NOTES TO CONSOLIDATED FINANCIAL STATEMENTS

13NEW STANDARDS 

     Deferred Stripping Costs. In October 2005, the CICA Emerging Issues Committee (EIC) issued for comment a draft abstract, EIC D56 “Accounting for Deferred Stripping Costs in the Mining Industry”. If adopted, this EIC would require stripping costs to be accounted for as variable production costs to be included in inventory unless the stripping activity can be shown to be a betterment of the mineral property, in which case the stripping costs would be capitalized. A betterment occurs when stripping activity increases future output of the mine by providing access to additional sources of reserves. Capitalized stripping costs would be amortized on a units-of-production basis over the proven and probable reserves to which they relate. As at December 31, 2006 the company had no deferred stripping costs.

     Derivative Instruments. In April 2005, the Canadian Accounting Standards Board issued new accounting standards dealing with the recognition, measurement and disclosure of financial instruments, hedges and comprehensive income, together with many consequential changes throughout the CICA Handbook. These new standards will affect the company’s Canadian GAAP interim and annual financial statements beginning in the first quarter of 2007. The most significant new standards are as follows:

     Financial Instruments – Recognition and Measurement, Section 3855. This standard prescribes when a financial asset, financial liability, or non-financial derivative is to be recognized on the balance sheet and whether fair value or cost-based measures are used. It also specifies how financial instrument gains and losses are to be presented. Management is currently finalizing its evaluation of the impact of this standard on the Company’s Canadian GAAP financial statements.

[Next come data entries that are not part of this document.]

(* ===== verification/ShellFileLaws.v ===== *)
(** What the shell's commands on the root file system print: [cat] a file's
    bytes, [hexdump] a dump that determines them, [ls] the children of a
    directory; each handle they open is closed again. *)
From S2P Require Import Prelude LibString Klog BlockDevice BlockIO ListDisk TinyFS Vfs FileTable ShellText ShellFiles.

Lemma no_nul_lit str : forallb (fun c => negb (c =? 0)) (lit str) = true -> no_nul (lit str).
Proof. intros Hs. apply Forall_forall. intros c Hc%list_elem_of_In. apply (proj1 (forallb_forall _ _) Hs) in Hc. by apply negb_true_iff, Z.eqb_neq in Hc. Qed.

Lemma path_error_run {T} action path t (s : T) :
  forallb (fun c => negb (c =? 0)) (lit action) = true -> cval path = Some t -> shell_print_path_error action (Some path) s = Ret tt s (path_error action t).
Proof.
  intros Ha%no_nul_lit (Ht & r & ->)%cval_inv. unfold shell_print_path_error, path_error. destruct t as [|c t].
  - change (rd ([] ++ 0 :: r) 0) with (Some 0). rewrite bind_assoc, (bind_deref_Some _ _ _ _ eq_refl), bind_ret.
    change (0 =? 0) with true. cbn iota. rewrite bool_decide_true by done.
    by rewrite (kprintf_string (nl "%s failed") [] (lit (nl " failed")) _ _ s eq_refl (cval_cstr action Ha)).
  - change (rd ((c :: t) ++ 0 :: r) 0) with (Some c). rewrite bind_assoc, (bind_deref_Some _ _ _ _ eq_refl), bind_ret.
    rewrite (proj2 (Z.eqb_neq c 0)) by (by inversion Ht). rewrite bool_decide_false by done. apply kprintf_out.
    change (cstr (nl "%s failed: %s")) with (ch "%" :: ch "s" :: lit " failed: " ++ (ch "%" :: ch "s" :: [10] ++ [0])).
    rewrite (kloop_conv (ch "s") _ _ _ _ eq_refl (conv_str _ _ _ (cval_cstr action Ha))).
    rewrite kloop_lit by done. rewrite (kloop_conv (ch "s") _ _ _ _ eq_refl (conv_str _ _ _ (cval_app _ r Ht))).
    rewrite kloop_lit by done. cbn [kprintf_loop fmap option_fmap option_map].  cbn -[lit app]. by rewrite app_nil_r.
Qed.

Lemma no_argument_run {T} path t (s : T) : cval path = Some t -> no_argument path s = Ret (bool_decide (t = [])) s [].
Proof.
  intros (Ht & r & ->)%cval_inv. unfold no_argument. destruct t as [|c t].
  - by rewrite (bind_deref_Some (rd ([] ++ 0 :: r) 0) 0 _ _ eq_refl).
  - rewrite (bind_deref_Some (rd ((c :: t) ++ 0 :: r) 0) c _ _ eq_refl). unfold ret. by rewrite (proj2 (Z.eqb_neq c 0)) by (by inversion Ht).
Qed.

Lemma put_bytes_run {T} buffer bytes (s : T) : (exists r, buffer = bytes ++ r) -> put_bytes buffer (lenZ bytes) s = Ret tt s bytes.
Proof.
  intros [r ->]. unfold put_bytes, lenZ. rewrite Nat2Z.id, (for_range_bytes _ (fun b => [b])).
  - by rewrite concat_singletons, map_id.
  - intros j b Hj. rewrite rd_nat, (lookup_app_l_Some _ _ _ _ Hj). by rewrite (bind_deref_Some _ _ _ _ eq_refl).
Qed.

(** The last byte that was read. *)
Lemma last_read (got buffer : mem) : got <> [] -> (exists r, buffer = got ++ r) -> exists c, rd buffer (lenZ got - 1) = Some c /\ last got = Some c.
Proof.
  intros Hne [r ->]. destruct (last got) as [c|] eqn:El; [|by apply last_None in El].
  exists c. split; [|done]. apply last_Some in El as [l' ->]. rewrite lenZ_app, <- app_assoc. change (lenZ [c]) with 1.
  replace (lenZ l' + 1 - 1) with (lenZ l') by lia. apply rd_at.
Qed.

Lemma slice_rest {A} (l : list A) n k : drop n l = slice l n k ++ drop (n + length (slice l n k)) l.
Proof.
  rewrite <- (take_drop (length (slice l n k)) (drop n l)) at 1. f_equal; [|by rewrite drop_drop].
  unfold slice. by rewrite length_take, <- take_take, firstn_all.
Qed.

(** A text as [cat] shows it: it ends with a newline. *)
Definition cat_text (bytes : list Z) : list Z := bytes ++ (if decide (last bytes = Some 10) then [] else [10]).

Section laws.
Context {X : Type} `{DiskDriver X} (local64 : mem) (local64_len : lenZ local64 = VFS_PATH_MAX).
Context (local_seen : list mem) (local_seen_rows : Vfs.rows local_seen []).
Implicit Types (s : files X) (d : block_device X) (f : file).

     Hedges, Section 3865. This standard is applicable when a company chooses to designate a hedging relationship for accounting purposes. The adoption of this standard is not expected to impact the company.

     Comprehensive Income, Section 1530. This standard introduces new rules for the reporting and display of comprehensive income. Comprehensive income, which is currently reported under US GAAP, is the change in shareholders’ equity (net assets) of an enterprise during a reporting period from transactions and other events and circumstances from non-owner sources. It includes all changes in equity during a period except those resulting from investments by owners and distributions to owners. These items include holding gains and losses on certain investments, gains and losses on certain derivative instruments and foreign currency gains and losses related to self-sustaining foreign operations (cumulative translation adjustment).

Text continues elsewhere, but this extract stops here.